§ **Work to complete**:
Count the lines of the records below that hold the word "Hset", and give only the number.

Stored data:

BEGIN

(** C10: [index_manager] is declared [Instance(AbstractIndexManager)] and
    nothing more.  In every class derived from the data model that leaves
    the declaration as it is, whatever state an instance gets into, from
    its construction on and through every assignment, reading
    [index_manager] gives [None] or an instance of [AbstractIndexManager];
    and an instance built without an index manager exists and reads
    [None]. *)
Theorem index_manager_is_none_or_instance
    (St : Type) (py_str : value -> M St string)
    (isinstance : value -> string -> bool)
    (font_validate : value -> result value) (font_default : value)
    (subs : mro St) :
  let line := subs ++ [AbstractDataModel.cls py_str] in
  Forall (fun c => cls_namespace c !! "index_manager" = None) subs ->
  AbstractDataModel.namespace py_str !! "index_manager"
  = Some (Trait (Instance "AbstractIndexManager"))
  /\ (forall store,
        reachable isinstance font_validate line store ->
        exists v,
          getattr font_default line "index_manager" store = Ok v
          /\ (v = VNone \/ isinstance v "AbstractIndexManager" = true))
  /\ (instantiate line = Ok tt ->
      construct isinstance font_validate line [] = Ok ∅
      /\ reachable isinstance font_validate line ∅
      /\ getattr font_default line "index_manager" ∅ = Ok VNone).
Proof.
  intros line Hsubs. split; [reflexivity|]. split.
  - intros store Hreach.
    rewrite (getattr_index_manager py_str font_default subs Hsubs).
    eexists; split; [reflexivity|].
    pose proof (reachable_valid py_str isinstance font_validate subs Hsubs
                  store Hreach) as Hvalid.
    unfold holds_instance in Hvalid.
    destruct (store !! "index_manager"); simpl; auto.
  - intros Hinst.
    assert (Hnew : construct isinstance font_validate line [] = Ok ∅).
    { unfold construct. by rewrite Hinst. }
    split; [exact Hnew|]. split; [by eapply reachable_new|].
    by rewrite (getattr_index_manager py_str font_default subs Hsubs).
Qed.

Lemma index_manager_is_none_or_instance_witness :
  let line := [TableModel.cls scalar_str]
              ++ [AbstractDataModel.cls scalar_str] in
  Forall (fun c : pyclass table => cls_namespace c !! "index_manager" = None)
         [TableModel.cls scalar_str]
  /\ instantiate line = Ok tt
  /\ construct sample_isinstance sample_font_validate line [] = Ok ∅
  /\ getattr sample_font_default line "index_manager" ∅ = Ok VNone.
Proof.
  intros line.
  assert (H : Forall (fun c : pyclass table =>
                        cls_namespace c !! "index_manager" = None)
                     [TableModel.cls scalar_str])
    by (repeat constructor).
  assert (Hi : instantiate line = Ok tt) by (vm_compute; reflexivity).
  split; [exact H|]. split; [exact Hi|].
  destruct (proj2 (proj2 (index_manager_is_none_or_instance table scalar_str
              sample_isinstance sample_font_validate sample_font_default
              [TableModel.cls scalar_str] H)) Hi) as (Hnew & _ & Hget).
  split; [exact Hnew|exact Hget].
Defined.

(** ** The font dialog interface *)

Section FontDialogFacts.
Context {St : Type}.
Variable dialog : mro St.

Lemma font_dialog_own_names :
  dom (IFontDialog.namespace (St := St)) = {[ "font" ]}.
Proof. unfold IFontDialog.namespace. apply dom_singleton_L. Qed.

Lemma font_dialog_no_methods name (m : member St) :
  IFontDialog.namespace !! name = Some m -> is_method m = false.
Proof.
  unfold IFontDialog.namespace.
  intros [_ <-]%lookup_singleton_Some. reflexivity.
Qed.

Lemma font_dialog_inherits name :
  name <> "font" ->
  resolve (IFontDialog.cls :: dialog) name = resolve dialog name.
Proof.
  intros Hne. simpl. unfold IFontDialog.namespace.
  by rewrite lookup_singleton_ne.
Qed.

Lemma font_dialog_resolves_font :
  resolve (IFontDialog.cls :: dialog) "font" = Some (Trait PyfaceFont).
Proof. reflexivity. Qed.

End FontDialogFacts.

(** C8: the font dialog interface derives from the dialog interface and
    declares one attribute of its own, the trait [font], and no operation.
    The font can be read (it starts as the trait's default) and assigned
    (what the trait makes of the assigned value is what is read back);
    every other name means on a font dialog what it means on a dialog. *)
Theorem font_dialog_declares_font_only
    (St : Type) (isinstance : value -> string -> bool)
    (font_validate : value -> result value) (font_default : value)
    (dialog : mro St) :
  let line := IFontDialog.cls :: dialog in
  cls_bases (IFontDialog.cls (St := St)) = ["IDialog"]
  /\ dom (IFontDialog.namespace (St := St)) = {[ "font" ]}
  /\ IFontDialog.namespace (St := St) !! "font" = Some (Trait PyfaceFont)
  /\ (forall name (m : member St),
        IFontDialog.namespace !! name = Some m -> is_method m = false)
  /\ (forall name, name <> "font" -> resolve line name = resolve dialog name)
  /\ (forall store,
        store !! "font" = None ->
        getattr font_default line "font" store = Ok font_default)
  /\ (forall v v' store,
        font_validate v = Ok v' ->
        exists store',
          setattr isinstance font_validate line "font" v store = Ok store'
          /\ getattr font_default line "font" store' = Ok v').
Proof.
  intros line.
  split; [reflexivity|].
  split; [apply font_dialog_own_names|].
  split; [reflexivity|].
  split; [apply font_dialog_no_methods|].
  split; [apply font_dialog_inherits|].
  split.
  - intros store Hnone. unfold getattr, line.
    rewrite font_dialog_resolves_font. by rewrite Hnone.
  - intros v v' store Hv. exists (<[ "font" := v' ]> store).
    unfold setattr, getattr, line. rewrite font_dialog_resolves_font.
    simpl. rewrite Hv. split; [reflexivity|].
    by rewrite lookup_insert_eq.
Qed.

Lemma font_dialog_declares_font_only_witness :
  let line := [IFontDialog.cls; SampleDialog.cls] in
  "open" <> "font"
  /\ resolve line "open" = Some (Method false SampleDialog.open)
  /\ sample_font_validate (VObj "Font" 3) = Ok (VObj "Font" 3)
  /\ exists store',
       setattr sample_isinstance sample_font_validate line "font"
               (VObj "Font" 3) ∅ = Ok store'
       /\ getattr sample_font_default line "font" store'
          = Ok (VObj "Font" 3).
Proof.
  intros line.
  pose proof (font_dialog_declares_font_only unit sample_isinstance
                sample_font_validate sample_font_default [SampleDialog.cls])
    as (_ & _ & _ & _ & Hinh & _ & Hset).
  assert (Hne : "open" <> "font") by discriminate.
  assert (Hv : sample_font_validate (VObj "Font" 3) = Ok (VObj "Font" 3))
    by reflexivity.
  split; [exact Hne|].
  split; [unfold line; rewrite (Hinh "open" Hne); reflexivity|].
  split; [exact Hv|].
  exact (Hset (VObj "Font" 3) (VObj "Font" 3) ∅ Hv).
Defined.

(** ** Writing a value and reading it back *)

(** C4: in every model that keeps to what the docstrings of [get_value]
    (it returns the value the row and column stand for) and [set_value]
    (it returns whether the value was set) say, once
    [set_value(row, column, v)] has returned true, [get_value(row, column)]
    in the state the write left behind returns a value that agrees with
    [v], in the sense of agreement the model's adapter fixes. *)
Theorem get_value_after_set_value
    (St : Type) (line : mro St) (depth : nat)
    (cell : St -> list Z -> list Z -> option value)
    (consistent : value -> value -> Prop)
    (s s' : St) (row column : list Z) (v : value) :
  value_conforming line depth cell consistent ->
  call depth line "set_value" [path_value row; path_value column; v] s
  = (Ok (VBool true), s') ->
  exists w,
    (call depth line "get_value" [path_value row; path_value column] s').1
    = Ok w
    /\ consistent w v.
Proof.
  intros [Hget Hset] Hwrite.
  destruct (Hset s row column v s' Hwrite) as (w & Hcell & Hagree).
  exists w. split; [|exact Hagree].
  exact (Hget s' row column w Hcell).
Qed.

END

§ **Response below**:
4